Undoubtedly, 2017 will be an exciting time for data analytics, as more and more companies jump on board with emerging technologies, and larger power players innovate with increasingly advanced initiatives. Here are some of the most promising technologies on our radar:
Intelligent apps will become increasingly useful as virtual personal assistants (VPAs), with the ability to not just find resources and conversations, but to prioritize items ahead of time. The aim is for users to become productive and effective with VPAs, and 2017 will take us closer to that goal.
Gartner predicts that the majority of the world’s largest 200 companies will use intelligent apps by 2018. The result will be not only greater productivity, but refined marketing efforts and improved customer experiences.
Bots are on the rise. The number of bots, the number of people encountering bots on a daily basis and the comfort level with bots will all soar in 2017 as more companies use them for decision making, marketing and assistance on the job.
Since the spring of 2016, Facebook has been at the helm of proliferating customer-facing bots, starting with its April announcement that bots are welcome on Messenger. This year companies such as Verizon, Domino’s Pizza and several large US news outlets have created chatbots. These chatbots help customers get support, complete new purchases and interact with new content. This movement will continue to accelerate with new frameworks and tools that are making bots faster to develop than ever before.
Bots can also assist in making use of massive troves of data. They assist in decision making by translating user problems into algorithms and then delivering the results in actionable insights that humans can understand.

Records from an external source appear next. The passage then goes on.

(** The chain of configurations is not reset when they are loaded again: it leads into freed memory. *)
Lemma reload_compensate_dangles :
  ('(s, _) ← reload_compensate _agMap_new next_address next_address (mk_cc _agMap_new ∅ ∅ 0 : compen_configs (agmap Z)) [mk_delay 90010 2 1 99 500 0 0];
   '(s, _) ← reload_compensate _agMap_new next_address next_address s []; p ← compensate_next s 0; compensate_next s p) = Undef.
Proof. vm_compute. reflexivity. Qed.
(** Asking for an item nests twice at most. *)
Lemma get_spec_ok : get_ok (fun _ => True) (item_get malloc pid create get_favor_item_config) (spec_get pid create sp) 12.
Proof.
  assert (H1' : get_ok (fun id => id = GROW_ITEM) (item_get_loop malloc pid create get_favor_item_config 1) (spec_get_loop pid create sp 1) 4) by (apply (get_step _ 0 0); [lia|contradiction]).
  apply (get_step (fun _ => True) 1 8); [lia|]. intros id _ _. exact (count_by_get _ 1 4 ltac:(lia) eq_refl H1').
Qed.
Lemma add_spec_ok s S t b now id limit reason : is_rep s S t b -> 0 <= b -> b + 16 < 2 ^ 30 -> 0 <= t <= now -> now < 2 ^ 31 -> 0 <= id < 2 ^ 32 -> 0 <= limit < 2 ^ 32 ->
  exists s' a, item_add malloc pid create get_favor_item_config s now id limit reason = Ret (s', a) /\ is_rep s' (spec_add pid create sp S now id limit reason) now (b + 16) /\ a <> 0.
Proof.
  intros Hr Hb HbK Ht Hnow Hid Hl. destruct (add_by_spec (fun _ => True) _ _ 12 ltac:(lia) get_spec_ok s S t b now id limit reason Hr Hb ltac:(lia) Ht Hnow Hid I Hl) as (s' & a & He & Hr' & _ & Hz & _).
  exists s', a. split; [exact He|]. split; [eapply is_rep_mono; [exact Hr'|lia|lia]|exact Hz].
Qed.

(** ** Setting and removing *)

Lemma set_spec_ok s S t b now id limit reason : is_rep s S t b -> 0 <= b -> b + 40 < 2 ^ 30 -> 0 <= t <= now -> now < 2 ^ 31 -> 0 <= id < 2 ^ 32 -> 0 <= limit < 2 ^ 32 ->
  exists s', item_set malloc pid create get_favor_item_config s now id limit reason = Ret (s', 0) /\ is_rep s' (spec_set pid create sp S now id limit reason) now (b + 40).
Proof.
  intros Hr Hb HbK Ht Hnow Hid Hl. unfold item_set, spec_set. destruct (get_spec_ok s S t b now id Hr Hb ltac:(lia) Ht Hnow Hid I) as (s1 & a & -> & Hr1 & _ & Hf). cbn [mbind outcome_bind].
  set (S1 := spec_get pid create sp S now id) in *. unfold found in Hf. destruct (sp_items S1 !! id) as [r|] eqn:Hi.
  - destruct Hf as [Hz Ha]. apply Z.eqb_neq in Hz as ->. cbn [negb]. destruct (is_rep_record _ _ _ _ _ _ Hr1 Hi) as [Hfine Hrid].
    assert (Hv : exists v, st_heap (is_store s1) !! a = Some v /\ dt_row v = r) by (destruct Hr1 as (l & ul & Hr1); apply (record_of_addr _ _ _ _ _ _ _ id r a (rp_store _ _ _ _ _ _ Hr1) Hi Ha)).
    destruct Hv as (v & -> & Hv). cbn [deref mbind outcome_bind]. destruct (item_updated s1 S1 now (b + 12) id r a now 3 limit Hr1 Hi Ha ltac:(left) (limit_fine _ _ _ Hfine Hl)) as (st & -> & Hr2 & _). cbn [mbind outcome_bind].
    unfold favor_notice. rewrite no_favor. cbn [mbind outcome_bind]. rewrite Hv.
    destruct (changed_spec (with_store s1 st) (spec_put S1 (row_set r 3 limit)) now (b + 12) id (row_set r 3 limit) a (i32 (limit - it_limit r)) reason Hr2 ltac:(lia)) as (s3 & -> & Hr3 & _);
      [cbn; rewrite Hrid; apply lookup_insert_eq|exact Ha|apply i32_range|]. cbn [mbind outcome_bind]. exists s3. split; [reflexivity|]. eapply is_rep_mono; [exact Hr3|lia|lia].
  - subst a. cbn [Z.eqb negb]. destruct (0 <? limit); [|exists s1; split; [reflexivity|]; eapply is_rep_mono; [exact Hr1|lia|lia]].
    destruct (add_spec_ok s1 S1 now (b + 12) now id limit reason Hr1 ltac:(lia) ltac:(lia) ltac:(lia) Hnow Hid Hl) as (s2 & a & -> & Hr2 & Hz). cbn [mbind outcome_bind]. apply Z.eqb_neq in Hz as ->.
    exists s2. split; [reflexivity|]. eapply is_rep_mono; [exact Hr2|lia|lia].
Qed.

2017 will see an increase in intelligence that gets embedded in a variety of systems, so that systems can learn from existing behavior and change future behavior. Improved parallel processing power, advanced algorithms, and increasingly larger data sets have helped to usher in the era of AI.

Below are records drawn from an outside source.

(** ** Payments with the structures of the program and the tables in memory *)

#[local] Existing Instances ItemTheorems.sample_growth ItemTheorems.sample_growth_laws ItemTheorems.sample_item_table ItemTheorems.sample_item_table_laws.
#[local] Existing Instances ItemTheorems.sample_compensator ItemTheorems.sample_compensator_laws ItemTheorems.sample_notifier ItemTheorems.sample_notifier_laws.
#[local] Existing Instances HeroItem.sample_item_table HeroItem.sample_item_laws.

#[local] Abbreviation sample_wallets := (wallet (gmap (Z * Z) Item) (agmap Z) (item_configs (agmap Z)) (comp_state (gmap (Z * Z) Compensate) (agmap Z)) (notify_state (agmap Z)) (gmap (Z * Z) HeroItem)).
Definition no_package : Z -> outcome (option (list CITEM)) := fun _ => Ret None.
Definition get_items (w : sample_wallets) (now id n : Z) : sample_wallets :=
  match item_add next_address sample_pid 1100 (fun _ => None) (wl_items w) now id n 0 with Ret (s, _) => with_items w s | _ => w end.
Definition get_hero_items (w : sample_wallets) (now uuid id n : Z) : sample_wallets :=
  match hero_item_add _agMap_new fresh_address next_address (hero_items w) now sample_pid uuid id n 0 with Ret (h, _) => with_hero_items w h | _ => w end.

(** The player has two items, and hero 11 has another. *)
Definition sample_start : sample_wallets := mk_wallet sample_state (empty_store VOID ∅) (hero_item_new _agMap_new).
Definition sample_wallet : sample_wallets := get_hero_items (get_items (get_items sample_start 1110 70001 30) 1120 70002 9) 1130 11 5 8.
Definition sample_had : item_spec := spec_add sample_pid 1100 sample_spec (spec_add sample_pid 1100 sample_spec no_items 1110 70001 30 0) 1120 70002 9 0.
Definition sample_has : item_spec := mk_sp (sp_items sample_had) (sp_totals sample_had) (enter (sp_posts sample_had) (item_post (item_row sample_pid (number 11 5) (8, 0)))) (sp_events sample_had).
Definition sample_hero_has : gmap Z (Z * Z) := <[number 11 5 := (8, 0)]> ∅.
#[local] Abbreviation sample_wallet_rep := (wallet_rep _agMap_new (proj1 agMap_empty) (proj2 agMap_empty) fresh_address fresh_address_spec VOID sample_pid sample_spec).

Lemma sample_notes : nf_rep sample_idle 0 [].
Proof. apply notify_start. constructor; try reflexivity. exact (proj1 agMap_empty). Qed.
Lemma sample_inserts : inserts_ok player_item_key fst (W := gmap (Z * Z) Item).
Proof. apply memory_inserts_ok. Qed.
Lemma sample_hero_inserts : inserts_ok hero_item_key fst (W := gmap (Z * Z) HeroItem).
Proof. apply memory_inserts_ok. Qed.
Lemma sample_start_rep : sample_wallet_rep sample_start no_items ∅ 500 0.
Proof.
  destruct (start_heroes _agMap_new (proj1 agMap_empty) (proj2 agMap_empty) fresh_address fresh_address_spec VOID (∅ : gmap (Z * Z) HeroItem) sample_idle sample_pid ltac:(discriminate) (fun _ => eq_refl) sample_notes) as [Hh Hm].
  constructor; [|exists [], []; exact Hh|exact Hm].
  exact (start_rep _agMap_new VOID ∅ sample_configs sample_compensation sample_idle sample_pid sample_spec 500 (proj1 agMap_empty) (proj2 agMap_empty) ltac:(discriminate) (fun _ => eq_refl) sample_rep sample_comp_rep sample_notes).
Qed.
Lemma get_items_rep w S D t b now id n : sample_wallet_rep w S D t b -> 0 <= b -> b + 16 < 2 ^ 30 -> 0 <= t <= now -> now < 2 ^ 31 -> 0 <= id < 2 ^ 32 -> 0 <= n < 2 ^ 32 ->
  sample_wallet_rep (get_items w now id n) (spec_add sample_pid 1100 sample_spec S now id n 0) D now (b + 16).
Proof.
  intros Hw Hb HbK Ht Hn Hid Hl. unfold get_items.
  destruct (wallet_add _agMap_new (proj1 agMap_empty) (proj2 agMap_empty) fresh_address fresh_address_spec VOID next_address next_address_ok sample_pid 1100 sample_spec sample_type sample_inserts (fun _ => None) (fun _ => eq_refl)
    w S D t b now id n 0 Hw Hb HbK Ht Hn Hid Hl) as (s & a & -> & Hr). exact Hr.
Qed.
Lemma sample_wallet_rep_ok : sample_wallet_rep sample_wallet sample_has sample_hero_has 1120 33.
Proof.
  pose proof (get_items_rep _ _ _ _ _ 1110 70001 30 sample_start_rep ltac:(lia) ltac:(lia) ltac:(lia) ltac:(lia) ltac:(lia) ltac:(lia)) as Hw1.
  pose proof (get_items_rep _ _ _ _ _ 1120 70002 9 Hw1 ltac:(lia) ltac:(lia) ltac:(lia) ltac:(lia) ltac:(lia) ltac:(lia)) as Hw2. unfold sample_wallet, get_hero_items.
  destruct (wallet_hero_add _agMap_new (proj1 agMap_empty) (proj2 agMap_empty) fresh_address fresh_address_spec VOID next_address sample_pid sample_spec _ _ _ _ _ 1130 11 5 8 0 next_address_ok sample_hero_inserts Hw2) as (h & -> & Hr);
    [lia|lia|lia|reflexivity|]. exact Hr.
Qed.

(** 12 and 4 of the player's items and 3 of the hero's; then with more than there is of the second. *)
Definition sample_costs : list cost := [mk_cost 41 70001 12; mk_cost 0 0 0; mk_cost 90 5 3; mk_cost 41 70002 4].
Definition pays (now : Z) (w : sample_wallets) (costs : list cost) : outcome (sample_wallets * Z) := pay_costs next_address sample_pid 1100 (fun _ => None) no_package (fun _ => false) w now 11 costs 1 RET_ERROR.
Definition look {A : Type} (m : agmap Z) (h : gmap Z (datum A)) (f : A -> Z) (k : Z) : option Z :=
  match pm_abs m !! k with Some a => (fun v => f (dt_row v)) <$> h !! a | None => None end.
(** What is there of the two items and of the hero's. *)
Definition amounts (o : outcome (sample_wallets * Z)) : outcome (list (option Z) * Z) :=
  '(w, r) ← o;
    let items := look (ds_m (is_set (wl_items w))) (st_heap (is_store (wl_items w))) it_limit in
  let heroes := match hm_maps (ds_m (wl_hset w)) !! default 0 (pm_abs (hm_uuid (ds_m (wl_hset w))) !! 11) with Some m => look m (st_heap (wl_heroes w)) hi_value 5 | None => None end in
  Ret ([items 70001; items 70002; heroes], r).

Lemma payments_all_or_nothing_witness :
  amounts (pays 2000 sample_wallet sample_costs) = Ret ([Some 18; Some 5; Some 5], 0) /\
  amounts (pays 2000 sample_wallet [mk_cost 41 70001 12; mk_cost 41 70002 10]) = Ret ([Some 30; Some 9; Some 8], RET_NOT_ENOUGH) /\
  exists w' S' D', pays 2000 sample_wallet sample_costs = Ret (w', 0) /\ sample_wallet_rep w' S' D' 2000 (33 + 25 * zlen sample_costs) /\
    forall k, settled k -> balance sample_pid 1100 sample_spec S' D' 2000 k = balance sample_pid 1100 sample_spec sample_has sample_hero_has 2000 k - taken_by_all 11 sample_costs k.
Proof.
  split; [vm_compute; reflexivity|]. split; [vm_compute; reflexivity|].
  pose proof (payments_all_or_nothing _agMap_new (proj1 agMap_empty) (proj2 agMap_empty) fresh_address fresh_address_spec VOID next_address sample_pid 1100 sample_spec (fun _ => None) no_package (fun _ => false)
    sample_wallet sample_has sample_hero_has 1120 33 2000 11 sample_costs 1 RET_ERROR next_address_ok sample_inserts sample_type (fun _ => eq_refl) ltac:(reflexivity) sample_wallet_rep_ok ltac:(lia) ltac:(reflexivity) ltac:(lia) ltac:(lia)) as Hp.
  assert (Hpaid : forallb (covers (fun _ => false) (balance sample_pid 1100 sample_spec sample_has sample_hero_has 2000) 11) sample_costs = true) by (vm_compute; reflexivity).
  cbv zeta in Hp. rewrite Hpaid in Hp. destruct Hp as (w' & S' & D' & He & Hr & Hb & Hall); [repeat constructor; cbn; (lia || discriminate)|].
  assert (Hnd : NoDup (omap (cost_key 11) sample_costs)) by (apply (bool_decide_unpack _); vm_compute; exact I).
  specialize (Hall eq_refl (or_introl Hnd)). rewrite Hall in He, Hb. exists w', S', D'. split; [exact He|]. split; [exact Hr|exact Hb].
Defined.

(** ** Where the code does not do what it means to *)

(** Two costs of the same item are each looked for by themselves: the first is taken, and the second fails. *)
Lemma same_item_twice : amounts (pays 2000 sample_wallet [mk_cost 41 70001 20; mk_cost 41 70001 20]) = Ret ([Some 10; Some 9; Some 8], RET_ERROR).
Proof. vm_compute. reflexivity. Qed.

Definition changes (cost1 cost2 : cost) : outcome (sample_wallets * Z) :=
  EquipChangeCost2 next_address sample_pid 1100 (fun _ => None) no_package (fun id => id =? 3) sample_wallet 2000 (Some cost1) (Some cost2).
(** Two equipments that cost different items of the type of items: everything is taken from the first. *)
Lemma change_takes_other : amounts (changes (mk_cost 41 70001 5) (mk_cost 41 70002 4)) = Ret ([Some 21; Some 9; Some 8], 0).
Proof. vm_compute. reflexivity. Qed.
(** Otherwise the second cost is taken twice, and the first never. *)
Lemma change_takes_twice : amounts (changes (mk_cost 41 70001 5) (mk_cost 42 3 1)) = Ret ([Some 30; Some 9; Some 8], 0) /\ amounts (changes (mk_cost 42 3 1) (mk_cost 41 70002 3)) = Ret ([Some 30; Some 3; Some 8], 0).
Proof. split; vm_compute; reflexivity. Qed.
(** Even when there is enough for once only. *)
Lemma change_unpaid : amounts (changes (mk_cost 42 3 1) (mk_cost 41 70002 5)) = Ret ([Some 30; Some 4; Some 8], 0).
Proof. vm_compute. reflexivity. Qed.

Machines that learn from and adapt to their environments will open up a variety of use cases, from intelligent manufacturing automation to smart sleep tracking mattresses, to real time public transportation routing, hacker detection systems and predictive disease detection. The list is endless.

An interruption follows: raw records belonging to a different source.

(* ===== verification/HeroProperty.v ===== *)
(** * The properties of a hero: [world/calc/calc.c]

    What a hero can do in a fight is a list of properties with their values.  [calc_hero_property] collects it
    from the configuration of the hero and of its weapon, their levels, stages, stars and talents, the equipment
    with its affixes and the sets it makes, the buffs of the player and the fashion the hero wears.  The
    configuration tables and the data of the player are an interface; values of equipment are scaled in single
    precision, which is modelled by the specification of IEEE arithmetic of the Standard Library. *)
From Stdlib Require Import Floats.SpecFloat.
From S2P Require Import Prelude.

Definition HERO_PROPERTY_COUNT_BASE : nat := 8.
Definition HERO_WEAPON_PROPERTY_COUNT_BASE : nat := 7.
Definition HERO_PROPERTY_COUNT_LEVEL : nat := 7.
Definition HERO_PROPERTY_COUNT_EVO : nat := 3.
Definition EVO_SLOT_COUNT : nat := 6.
Definition HERO_PROPERTY_COUNT_STAR : nat := 7.
Definition TALENT_MAXIMUM_DATA_SIZE : nat := 45.
Definition TALENT_EFFECT_COUNT : nat := 4.
Definition EQUIP_INTO_BATTLE_MAX : nat := 12.
Definition EQUIP_PROPERTY_POOL_MAX : nat := 6.
Definition SUIT_SLOT_COUNT : nat := EQUIP_INTO_BATTLE_MAX + EQUIP_INTO_BATTLE_MAX * EQUIP_PROPERTY_POOL_MAX.
Definition TalentType_Hero : Z := 1.
Definition TalentType_Weapon : Z := 2.
Definition TalentType_Hero_fight : Z := 4.
Definition TalentType_Hero_work : Z := 5.

(** A property: type and value. *)
Abbreviation property := (Z * Z)%type.

(** [struct SuitOut]: a set and, for each quality, how many pieces of at least this quality there are. *)
Abbreviation suit_out := (Z * list Z)%type.

(** ** Configuration *)

Record HeroConfig := mk_hero_config { hc_id : Z; hc_weapon : Z; hc_propertys : list property; hc_talent_id : Z; hc_fight_talent_id : Z; hc_work_talent_id : Z; hc_ext_property : list property }.
Record WeaponConfig := mk_weapon_config { wc_propertys : list property; wc_talent_id : Z }.
Record EvoConfig := mk_evo_config { ev_propertys : list property; ev_slot : list property }.
(** [effect]: type, value and increase. *)
Record TalentSkillConfig := mk_talent_config { ts_point_limit : Z; ts_effect : list (Z * Z * Z) }.
Record HeroSkillGroupConfig := mk_skill_group { sg_talent_type : Z; sg_talent_id : Z; sg_group : Z }.
Record EquipConfig := mk_equip_config { ec_propertys : list property; ec_levelup_propertys : list property; ec_suit : Z; ec_quality : Z }.
Record EquipAffixConfig := mk_affix_config { ac_type : Z; ac_level_ratio : Z; ac_max : Z; ac_limit_per_level : Z; ac_suit_id : Z; ac_quality : Z }.
Record BuffConfig := mk_buff_config { bc_type : Z; bc_value : Z; bc_hero_id : Z }.

(** The lookups of [config/]. *)
Record configs := mk_configs {
  get_hero_config : Z -> option HeroConfig;
  get_weapon_config : Z -> option WeaponConfig;
  get_level_property_config : Z -> option (list property);
  get_evo_config : Z -> Z -> option EvoConfig;
  get_star_config : Z -> Z -> option (list property);
  get_talent_skill_config : Z -> Z -> option TalentSkillConfig;
  get_hero_skill_group_config : Z -> list HeroSkillGroupConfig;
  get_equip_config : Z -> option EquipConfig;
  get_equip_affix_config : Z -> option EquipAffixConfig;
  get_equip_suit_config : Z -> Z -> Z -> option (list property);
  get_common_config : Z -> option (Z * Z);
  get_buff_config : Z -> option BuffConfig;
  get_fashion_by_item : Z -> Z -> option property }.

(** ** Data of the player *)

Record Hero := mk_hero { h_uuid : Z; h_gid : Z; h_level : Z; h_stage : Z; h_stage_slot : Z; h_star : Z; h_weapon_level : Z; h_weapon_stage : Z; h_weapon_stage_slot : Z; h_weapon_star : Z }.
(** [e_affix]: id, value and growth; the level is an [unsigned int], so the product with a value is one as well. *)
Record Equip := mk_equip { e_gid : Z; e_level : Z; e_affix : list (Z * Z * Z) }.

(** [player_get] finds the player or not; the talents of [talent_get] as their bytes, the equipment of a hero at a
    place, the buffs of [buff_next] (id and value) and the records of [hero_item_next] (status, hero and item). *)
Record holder := mk_holder { is_player : bool; talent_get : Z -> Z -> option mem; equip_get_by_hero : Z -> Z -> option Equip; buffs : list (Z * Z); hero_items : list (Z * Z * Z) }.

(** ** Single precision *)

Definition float_of_int (z : Z) : spec_float := binary_normalize 24 128 z 0 false.
Definition double_of_int (z : Z) : spec_float := binary_normalize 53 1024 z 0 false.
Definition float_of_double (x : spec_float) : spec_float :=
  match x with S754_finite s m e => binary_normalize 24 128 (if s then Zneg m else Zpos m) e s | _ => x end.
Definition float_mul := SFmul 24 128.
Definition float_add := SFadd 24 128.
(** [float f = n / 10000.0] *)
Definition ratio_of (n : Z) : spec_float := float_of_double (SFdiv 53 1024 (double_of_int n) (double_of_int 10000)).
(** The conversion to [int] cuts the fraction; it is undefined when the value does not fit. *)
Definition int_of_float (x : spec_float) : outcome Z :=
  match x with
  | S754_zero _ => Ret 0
  | S754_finite s m e =>
    let a := if e <? 0 then Z.shiftr (Zpos m) (- e) else Z.shiftl (Zpos m) e in
    let z := if s then - a else a in
    if (- 2 ^ 31 <=? z) && (z <? 2 ^ 31) then Ret z else Undef
  | _ => Undef
  end.
(** [value * rate], passed as an [int]. *)
Definition scale (rate : spec_float) (value : Z) : outcome Z := int_of_float (float_mul (float_of_int value) rate).

(** ** Properties *)

Fixpoint raise_property (head : list property) (type value : Z) : option (list property) :=
  match head with
  | [] => None
  | (t, v) :: next => if t =? type then Some ((t, i32 (v + value)) :: next) else cons (t, v) <$> raise_property next type value
  end.
Definition hero_property_add (head : list property) (type value : Z) : list property :=
  let value := i32 value in
  if (type =? 0) || (value =? 0) then head else match raise_property head type value with Some head => head | None => (type, value) :: head end.
Definition add_propertys (head : list property) (l : list property) : list property := fold_left (fun h p => hero_property_add h (fst p) (snd p)) l head.

(** A pointer to the head of a list still leads to its nodes when others were put in front of it. *)
Definition since (head now : list property) : list property := drop (length now - length head) now.

Section Calc.
Context (cfg : configs) (pl : holder).

(** [consume] of the configuration of a level. *)
Definition calc_level_by_exp (get_upgrade_config : Z -> Z -> option Z) (fuel : nat) (exp type : Z) : outcome Z :=
  match get_upgrade_config 1 type with
  | None => Ret 0
  | Some _ =>
    (fix loop fuel i :=
       match fuel with
       | O => NoFuel
       | S fuel' => match get_upgrade_config i type with Some consume => if exp <? consume then Ret (i - 1) else loop fuel' (i + 1) | None => Ret (i - 1) end
       end) fuel 1
  end.

Definition hero_property_calc_base (hero : Hero) (head : list property) : list property :=
  match get_hero_config cfg (h_gid hero) with
  | None => head
  | Some c =>
    let head := add_propertys head (take HERO_PROPERTY_COUNT_BASE (hc_propertys c)) in
    let head := add_propertys head (hc_ext_property c) in
    match get_weapon_config cfg (hc_weapon c) with Some w => add_propertys head (take HERO_WEAPON_PROPERTY_COUNT_BASE (wc_propertys w)) | None => head end
  end.

Definition calc_level (gid level : Z) (head : list property) : list property :=
  match get_level_property_config cfg gid with
  | None => head
  | Some l => add_propertys head (map (fun p => (fst p, i32 (snd p * level))) (take HERO_PROPERTY_COUNT_LEVEL l))
  end.
Definition hero_property_calc_level (hero : Hero) (head : list property) : list property :=
  match get_hero_config cfg (h_gid hero) with
  | None => head
  | Some c => calc_level (hc_weapon c) (h_weapon_level hero) (calc_level (h_gid hero) (h_level hero) head)
  end.

(** The places of a stage that are filled: all of a stage that is passed. *)
Definition filled (i stage slot : Z) (l : list property) : list property :=
  map snd (filter (fun js => (i <? stage) || Z.testbit slot (Z.of_nat (fst js)) = true) (imap (fun j p => (j, p)) (take EVO_SLOT_COUNT l))).
Definition calc_stage (gid stage slot : Z) (head : list property) : list property :=
  fold_left (fun head i =>
    match get_evo_config cfg gid i with
    | None => head
    | Some c => add_propertys (add_propertys head (take HERO_PROPERTY_COUNT_EVO (ev_propertys c))) (filled i stage slot (ev_slot c))
    end) (seqZ 0 (stage + 1)) head.
Definition hero_property_calc_stage (hero : Hero) (head : list property) : list property :=
  match get_hero_config cfg (h_gid hero) with
  | None => head
  | Some c => calc_stage (hc_weapon c) (h_weapon_stage hero) (h_weapon_stage_slot hero) (calc_stage (h_gid hero) (h_stage hero) (h_stage_slot hero) head)
  end.

Definition calc_star (gid star : Z) (head : list property) : list property :=
  fold_left (fun head i => match get_star_config cfg gid i with None => head | Some l => add_propertys head (take HERO_PROPERTY_COUNT_STAR l) end) (seqZ 1 star) head.
Definition hero_property_calc_star (hero : Hero) (head : list property) : list property :=
  match get_hero_config cfg (h_gid hero) with
  | None => head
  | Some c => calc_star (hc_weapon c) (h_weapon_star hero) (calc_star (h_gid hero) (h_star hero) head)
  end.

(** The effects of a point of a talent. *)
Definition point_effects (c : TalentSkillConfig) (val : Z) : list property :=
  let val := if ts_point_limit c <? val then ts_point_limit c else val in
  map (fun e => (fst (fst e), i32 (snd (fst e) + i32 (snd e * (val - 1))))) (take TALENT_EFFECT_COUNT (ts_effect c)).
Definition calc_talent (talent : option mem) (talentid : Z) (head : list property) : outcome (list property) :=
  match talent with
  | None => Ret head
  | Some data =>
    fold_outcome (fun head i =>
      b ← load data i;
      let val := i8 b - 48 in
      Ret (if 0 <? val then match get_talent_skill_config cfg talentid (i + 1) with None => head | Some c => add_propertys head (point_effects c val) end else head))
      head (seqZ 0 (Z.of_nat TALENT_MAXIMUM_DATA_SIZE))
  end.

(** [hero_get_selected_skill] of [modules/hero.c] has been emptied. *)
Definition hero_get_selected_skill (uuid : Z) : option property := None.

Definition hero_property_calc_talent (hero : Hero) (head : list property) : outcome (list property) :=
  match get_hero_config cfg (h_gid hero) with
  | None => Ret head
  | Some c =>
    if negb (is_player pl) then Ret head
    else
      head ← calc_talent (talent_get pl TalentType_Hero (h_uuid hero)) (hc_talent_id c) head;
      head ← calc_talent (talent_get pl TalentType_Hero_fight (h_uuid hero)) (hc_fight_talent_id c) head;
      head ← calc_talent (talent_get pl TalentType_Hero_work (h_uuid hero)) (hc_work_talent_id c) head;
      head ← match get_weapon_config cfg (hc_weapon c) with Some w => calc_talent (talent_get pl TalentType_Weapon (h_uuid hero)) (wc_talent_id w) head | None => Ret head end;
      head ← fold_outcome (fun head g => if sg_talent_type g =? TalentType_Weapon then Ret head else calc_talent (talent_get pl (sg_talent_type g) (h_uuid hero)) (sg_talent_id g) head)
        head (get_hero_skill_group_config cfg (hc_id c));
      Ret (match hero_get_selected_skill (h_uuid hero) with Some skill => hero_property_add head (fst skill) (snd skill) | None => head end)
  end.

Definition calc_affix_value (value grow : Z) (c : EquipAffixConfig) (level : Z) : outcome Z :=
  let f := ratio_of (ac_level_ratio c) in
  let more := float_add (float_mul (float_of_int (i32 (value * i32 (level - 1)))) f) (float_of_int grow) in
  int_of_float (float_add (float_of_int value) more).
Definition calc_affix_grow_max_value (c : EquipAffixConfig) (level : Z) : Z := i32 (ac_max c + i32 (i32 (level - 1) * ac_limit_per_level c)).

Definition calc_equip_property (equip : Equip) (head : list property) (ratio : Z) : outcome (list property) :=
  match get_equip_config cfg (e_gid equip) with
  | None => Ret head
  | Some c =>
    let rate := ratio_of ratio in
    head ← fold_outcome (fun head p => v ← scale rate (snd p); Ret (hero_property_add head (fst p) v)) head (take 4 (ec_propertys c));
    head ← fold_outcome (fun head p => v ← scale rate (u32 (snd p * e_level equip)); Ret (hero_property_add head (fst p) v)) head (take 4 (ec_levelup_propertys c));
    fold_outcome (fun head (a : Z * Z * Z) =>
      let '(id, value, grow) := a in
      if 0 <? id then
        match get_equip_affix_config cfg id with
        | None => Ret head
        | Some ac => value ← calc_affix_value value grow ac (e_level equip); v ← scale rate value; Ret (hero_property_add head (ac_type ac) v)
        end
      else Ret head) head (take EQUIP_PROPERTY_POOL_MAX (e_affix equip))
  end.

(** ** Sets of equipment *)

Definition raise_quality (quality : Z) (l : list Z) : list Z := imap (fun k n => if Z.of_nat k <=? quality then n + 1 else n) l.
(** The inner loop: the piece is counted at the first entry of its set, or at the first free one. *)
Fixpoint suit_enter (out : list suit_out) (suit quality : Z) : list suit_out :=
  match out with
  | [] => []
  | (s, l) :: rest => if (s =? suit) || (s =? 0) then (suit, raise_quality quality l) :: rest else (s, l) :: suit_enter rest suit quality
  end.
Definition calc_suit (suit_in : list (Z * Z)) (out : list suit_out) : list suit_out :=
  fold_left (fun out p => if fst p =? 0 then out else suit_enter out (fst p) (snd p)) suit_in out.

While AI may replace some low-skill jobs, these machines will work collaboratively with people in higher skilled jobs and will even open entire new industries. Gartner predicts that in 2017, AI will be the most disruptive force in IT.
Changes in Desired Traits of Data Scientists
A Forrester survey determined that businesses will invest 300% more in AI in 2017 than in 2016. That’s quite a jump.
Machines are now able to analyze data on a much larger scale than humans will ever be able. AI will “drive faster business decisions in marketing, e-commerce, product management, and other areas of the business by helping close the gap from insights to action,” notes Forrester.
The technology can assist professionals who aren’t formally trained in its usage. Namely, people who aren’t technologists. In Forrester’s 2015 survey, 51% of people using data to make decisions said they could do so without the help of a data scientist. But Forrester now predicts this number will grow to 66% in 2017.
In other words, data is becoming more accessible.